Lance-Adams Syndrome in the Intensive Care Unit: A Case Report

Lance-Adams syndrome (LAS), or chronic post-hypoxic myoclonus, is a myoclonic disorder following acute cerebral hypoxia after successful cardiopulmonary resuscitation (CPR). LAS is distinct from acute post-hypoxic myoclonus (acute PHM), presenting with myoclonic jerks and cerebellar ataxia after regaining consciousness. However, the overlap at the onset complicates differentiation and may lead to the withdrawal of life-sustaining measures, especially in sedated ICU patients.
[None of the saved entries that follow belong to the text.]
(* ===== verification/Observe.v ===== *)
(** * Observability (src/common/observability)

    Request ids and the context that carries them (requestid.go), and the HTTP
    middlewares with the writer that records the status (middleware.go).  A
    handler is known by the calls it makes on its writer; what reaches the
    client is computed by a server's writer fed with these calls.  The metric
    groups are in [Metrics]. *)

From S2P Require Import Prelude GoStr Aes Codec Json Hub Sql Env.

Module Observe.

(** ** Request ids (requestid.go) *)

(** Context keys: the package's own [ctxKey{}], and those of others. *)
Inductive ctxkey : Type := ReqIDKey | OtherKey (name : string).
#[global] Instance ctxkey_eq_dec : EqDecision ctxkey.
Proof. solve_decision. Defined.

(** A [context.Context]: nil, or the values attached to it, last first. *)
Definition Ctx : Type := option (list (ctxkey * string)).

Definition Background : list (ctxkey * string) := [].

Fixpoint Value (k : ctxkey) (c : list (ctxkey * string)) : option string :=
  match c with
  | [] => None
  | (k', v) :: c => if decide (k = k') then Some v else Value k c
  end.

Definition RequestIDHeader : string := "X-Request-ID".

Definition NewRequestID : prog string :=
  r ← rand_read 8;
  mret (match r with Ok b => hex_encode b | Err _ => "0000000000000000" end).

Definition WithRequestID (ctx : Ctx) (id : string) : Ctx :=
  Some ((ReqIDKey, id) :: default Background ctx).

Definition RequestIDFromContext (ctx : Ctx) : string :=
  match ctx with None => "" | Some c => default "" (Value ReqIDKey c) end.

(** The parts of an [*http.Request] these files look at.  [Get] looks a header
    up, the empty string if it is absent. *)
Record Request : Type := MkRequest {
  r_ctx : Ctx; r_Header : string -> string; Method : string; Path : string; RemoteAddr : string }.

Definition WithContext (ctx : Ctx) (r : Request) : Request :=
  MkRequest ctx (r_Header r) (Method r) (Path r) (RemoteAddr r).

Definition RequestIDFromRequest (r : option Request) : string :=
  match r with
  | None => ""
  | Some r =>
    let id := RequestIDFromContext (r_ctx r) in
    if String.eqb id "" then r_Header r RequestIDHeader else id
  end.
The presented case involves a 77-year-old male diagnosed with LAS post-CPR. Despite the presence of early myoclonic jerks EEG, laboratory testing, and neuroimaging showed no definitive proof of irreversible neurological damage. Once diagnosed, treatment involved sequential antiseizure medications and physical therapy when the patient achieved full consciousness. However, the patient ultimately faced severe disabilities and was unable to recover. This case report emphasizes the importance of limiting sedation, comprehensive clinical examination, and the use of complementary tests when no definitive proof of irreversible neurological damage is present after acute cerebral hypoxia. While LAS has a better vital prognosis than acute PHM, it is associated with poor neurofunctional recovery and chronic disability in most cases. Further research is essential for evidence-based management.